Research on detecting events in DWDS has been dominated by leakage detection methods, most commonly looking for unusual patterns in acoustic or pressure sensor data (El-Zahab & Zayed 2019). Detection of water quality events within DWDS has not attracted as much attention, but research has been done to detect intentional contamination of DWDS by the US Environmental Protection Agency (EPA), who produced an open-source event detection software package called CANARY, which consists of various different statistical algorithms to detect outlier values based on rolling window statistics, from which an event probability is calculated for each window using a Binomial Event Discriminator (BED) (McKenna *et al.* 2007). The use of rolling windows is a common way to account for the temporal context in time series. CANARY has been applied to DWDS data in the UK, where it has shown promise in detecting multi-parameter events (Mounce *et al.* 2012). The difficulty of linking detected events to confirmed real-world actions is highlighted by this research, where only 28% of detected events could be linked either to customer contacts or hydraulic disturbances. Labelled data in DWDS are uncommon and the process of linking data to information from network operations or customer interactions is time-consuming. Additionally, deciding what constitutes a water quality event is not clear cut, meaning any labels cannot be considered ground truth. Crowd-sourced labels are commonly used in machine learning and research has been done to understand how to deal with inevitable human error (Ustalov *et al.* 2021) with strategies that include multiple labellers per example. However, the labels used are generally definitive, such as whether a picture contains a cat or a dog, and little research has been done to understand how labels can be combined in cases where the question posed is highly subjective.

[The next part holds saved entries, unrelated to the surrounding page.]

(* ===== verification/Orchestration.v ===== *)
(** * Orchestration of a turn (backend/app/application/orchestration/service.py)

    The loop of a turn: screen, retrieve, generate, authorize and execute
    tools, verify, check the policy, reply or hand off.  The nodes change the
    turn's state in place; the graph's edges say which node runs next.  What
    the service is given (gateway, retrieval, compaction, memory, tools,
    escalation and the callbacks) is a record of hooks over an environment of
    their own; a hook may raise.  The executor of graphs is a third party's:
    it runs one node per step and raises once as many steps have run as the
    recursion limit allows and a node is still to run. *)

From S2P Require Import Prelude Json Catalog Types Context Tenant Governance Moderation.

(** ** What a turn handles *)

(** A prior turn: a [ContextTurn], or a plain dictionary. *)
Inductive history_entry :=
| HTurn (t : ContextTurn)
| HDict (role content : option string) (seq : option Z) (message_id : option string) (tool_payload : bool).

Record retrieved := {
  rt_content : string;
  rt_score : Q;
  rt_source : option json;
  rt_document_id : option json;
  rt_chunk_id : option json;
}.

Record citation := { ci_source : option json; ci_document_id : option json; ci_chunk_id : option json; ci_score : Q }.

Record tool_part := { part_type : string; part_content : list (string * json) }.

(** What the full-output validator answers: [None] for an object without the
    attributes. *)
Record output_check := {
  oc_allowed : option bool;
  oc_redacted : option string;
  oc_violations : list json;
  oc_decision : option string;
}.

Record output_validation_record := {
  ov_allowed : bool;
  ov_decision : option string;
  ov_violations : list json;
}.

Record handoff_result := { ho_success : bool; ho_ticket_id : option string; ho_message : string }.

(** [state["context"]]; a missing key is [None]. *)
Record turn_context := {
  cx_conversation_id : option string;
  retrieval_context : option string;
  cx_faithfulness : option FaithfulnessResult;
  output_raw : option (option string);
  output_validation : option output_validation_record;
  policy_rules : option (list rule_detail);
  cx_handoff : option handoff_result;
}.
#[global] Instance latched_preorder {E} : PreOrder (latched (E := E)).
Proof. split; [by intros t|]. intros t1 t2 t3 [] []. split; auto. Qed.
#[global] Instance latched_updates {E} (self : service E) : LoopUpdates self (latched (E := E)).
Proof.
  split; try apply _; try (by intros t e); try (by intros t); try (by intros n t); try done.
  intros r. apply tool_calls_keeps; [apply _|by intros t e|by intros l t..].
Qed.

Lemma bind_cases {S X A B} (c : io S X A) (f : A -> io S X B) s :
  (c ≫= f) s = match c s with (Ret a, s') => f a s' | (Raise e, s') => (Raise e, s') end.
Proof. done. Qed.

Lemma attempt_cases {E A} (c : io (turn (E := E)) run_exc A) t : Plain c ->
  exists r, attempt c t = (Ret r, snd (c t)).
Proof. intros Hc. specialize (Hc t). unfold attempt. destruct (c t) as [[a|[]] t']; try done; by eexists. Qed.

Section loop.
Context {E : Type} (self : service E).
Implicit Types t : turn (E := E).

#[global] Instance prompt_plain : Plain (_build_system_prompt self).
Proof. unfold _build_system_prompt. frame. Qed.
#[global] Instance facts_plain : Plain (_memory_facts self).
Proof. unfold _memory_facts. frame. Qed.
#[global] Instance assemble_plain p : Plain (_assemble_context self p).
Proof. unfold _assemble_context. apply plain_bind; [apply _|intros facts]. apply plain_bind; [apply _|intros s]. frame. Qed.
#[global] Instance messages_plain a : Plain (_messages self a).
Proof. unfold _messages. apply plain_bind; [apply _|intros s]. frame. Qed.
#[global] Instance request_plain m : Plain (_request self m).
Proof. unfold _request. apply _. Qed.
#[global] Instance set_compacted_plain : Plain (E := E) set_compacted.
Proof. by intros t. Qed.
#[global] Instance set_fallback_plain : Plain (E := E) set_fallback_used.
Proof. by intros t. Qed.
#[global] Instance reset_plain : Plain (E := E) reset_locals.
Proof. by intros t. Qed.
#[global] Instance recover_plain a : Plain (_recover_overflow self a).
Proof.
  unfold _recover_overflow. destruct (h_compaction _); [|apply _]. apply plain_bind; [apply _|intros s].
  apply plain_bind; [apply _|intros [c|]]; apply _.
Qed.
#[global] Instance preemptive_plain a : Plain (_preemptive self a).
Proof.
  unfold _preemptive. destruct (h_compaction _); [|apply _]. apply plain_bind; [apply _|intros t].
  destruct (_ || _); [apply _|]. apply plain_bind; [apply _|intros [c|]]; apply _.
Qed.
#[global] Instance streaming_plain cb r : Plain (_generate_response_streaming self cb r).
Proof.
  intros t. unfold _generate_response_streaming. destruct (h_stream _ _ _ _ _ _) as [[x v] e].
  destruct x, (sv_raised v); try done. destruct (sa_tools _); [done|]. by destruct (_finalize_stream_tool_calls _ _).
Qed.
#[global] Instance call_model_plain r : Plain (_call_model self r).
Proof.
  unfold _call_model. destruct (h_stream_callback _); [|apply _]. apply plain_bind; [apply _|intros [?|[]]]; try apply _.
  apply plain_bind; [apply _|intros t]. frame.
Qed.
#[global] Instance tool_calls_plain r : Plain (_tool_calls_of self r).
Proof. unfold _tool_calls_of. apply plain_bind; [apply _|intros s]. frame. Qed.

(** The rounds the loop may still need. *)
Definition rounds_left t : nat :=
  (if compacted_this_turn t then 0 else 1) + (if tool_budget_exhausted (tooled (st t)) then 0 else 1).

Lemma latched_rounds t t' : latched t t' -> (rounds_left t' <= rounds_left t)%nat.
Proof.
  intros [H1 H2]. unfold rounds_left.
  destruct (compacted_this_turn t) eqn:?, (compacted_this_turn t') eqn:?,
    (tool_budget_exhausted (tooled (st t))) eqn:?, (tool_budget_exhausted (tooled (st t'))) eqn:?;
    cbn; first [lia | naive_solver].
Qed.

Lemma latched_compacted t t' : compacted_this_turn t = false -> compacted_this_turn t' = true ->
  latched t t' -> (rounds_left t' < rounds_left t)%nat.
Proof.
  intros Hc Hc' [_ H2]. unfold rounds_left. rewrite Hc, Hc'.
  destruct (tool_budget_exhausted (tooled (st t))); [rewrite H2 by done; lia|].
  destruct (tool_budget_exhausted (tooled (st t'))); lia.
Qed.

Lemma preemptive_again a t t' : _preemptive self a t = (Ret true, t') -> (rounds_left t' < rounds_left t)%nat.
Proof.
  intros E1. pose proof (preemptive_frame self latched a t) as Hl. rewrite E1 in Hl. cbn in Hl.
  unfold _preemptive in E1. destruct (h_compaction _); [|done]. rewrite bind_cases in E1. cbn in E1.
  destruct (compacted_this_turn t) eqn:Ec; [done|]. cbn in E1. destruct (negb _); [done|].
  rewrite bind_cases in E1. unfold call, lift in E1. destruct (i _ _) as [[[c|]|x] e]; try done.
  injection E1 as <-. by apply latched_compacted.
Qed.

Lemma tools_again r t t' : _tool_calls_of self r t = (Ret true, t') -> (rounds_left t' < rounds_left t)%nat.
Proof.
  unfold _tool_calls_of. rewrite bind_cases. cbn [state_of]. cbv beta iota.
  destruct (tool_budget_exhausted (tooled (st t))) eqn:Eb; [done|].
  destruct (default [] (Types.tool_calls r)); [done|]. destruct (_ <=? _); [|done]. intros [= <-].
  unfold rounds_left. cbn. rewrite Eb. destruct (compacted_this_turn t); cbn; lia.
Qed.

Lemma recovered a t t1 b t2 : compacted_this_turn t = false ->
  latched t t1 -> compacted_this_turn t1 = true -> _recover_overflow self a t1 = (Ret b, t2) ->
  (rounds_left t2 < rounds_left t)%nat.
Proof.
  intros Hc Hl Hc1 Er. pose proof (recover_frame self latched a t1) as Hr. rewrite Er in Hr. cbn in Hr.
  apply latched_rounds in Hr. pose proof (latched_compacted t t1 Hc Hc1 Hl). lia.
Qed.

When developing methods for analysing events in turbidity time series, it is important to first understand the nature of turbidity data and the desired events to detect and study. This is not a trivial challenge. Depending on turbidity *event* definition, these may occur frequently or as unique incidents and are linked to network and sensor installation location. In the UK, legislation dictates that the water at customers taps should not exceed 4 NTU (nephelometric turbidity unit), nor 1 NTU exiting treatment works (DWI 2018). Therefore, network turbidity sensors recording values more than 1 NTU are evidence of in-transit deterioration, and this may represent actionable information. In reality, turbidity levels leaving treatment works are generally much lower than 1 NTU, with less than 0.01% of regulatory turbidity samples exiting treatment works exceeding 1 NTU in 2021 (DWI 2022). Therefore, even turbidity events occurring below 1 NTU may relate to variations in discolouration risk and also be worthy of identification and study. Yet analysis of DWDS turbidity time series data has tended to focus on reacting to larger events, meaning the information at lower turbidity levels has remained unused. Computing and modern analysis techniques, however, offer the potential to rapidly analyse lower-level turbidity data but require specific instructions that are currently not well understood.

The aim of this research was to explore and to improve understanding of what constitutes an event worthy of further consideration in turbidity time series data and then to develop and assess automated computing algorithms that can rapidly review and identify such events, mimicking human judgements and intuitive extrapolation to inform both reactive and proactive utility responses.

## METHOD

### Methodology

The difficulty and subjectivity of linking turbidity data with real-world evidence of water quality deterioration led to a crowd-sourcing approach being taken that involved a time series labelling exercise, with domain experts being tasked to label what they considered to be events of interest within turbidity time series examples. This approach takes advantage of human brain power, which computer algorithms can only approximate when given specific instructions. To overcome the problem of bias and subjectivity, the same time series examples were shown to different groups at different meetings, with each of the resulting Boolean labelled time series combined and averaged. This averaging of results for each turbidity datapoint returned an associated ‘label average’ score, between 0 and 1. This value could then be used as a benchmark to evaluate the suitability of algorithmic approaches such as flat-line detection and the calculation of event score time series of similar form to the averaged labels. The labelled data would also inform whether a single approach can handle different event types or whether a combination of approaches is more suitable.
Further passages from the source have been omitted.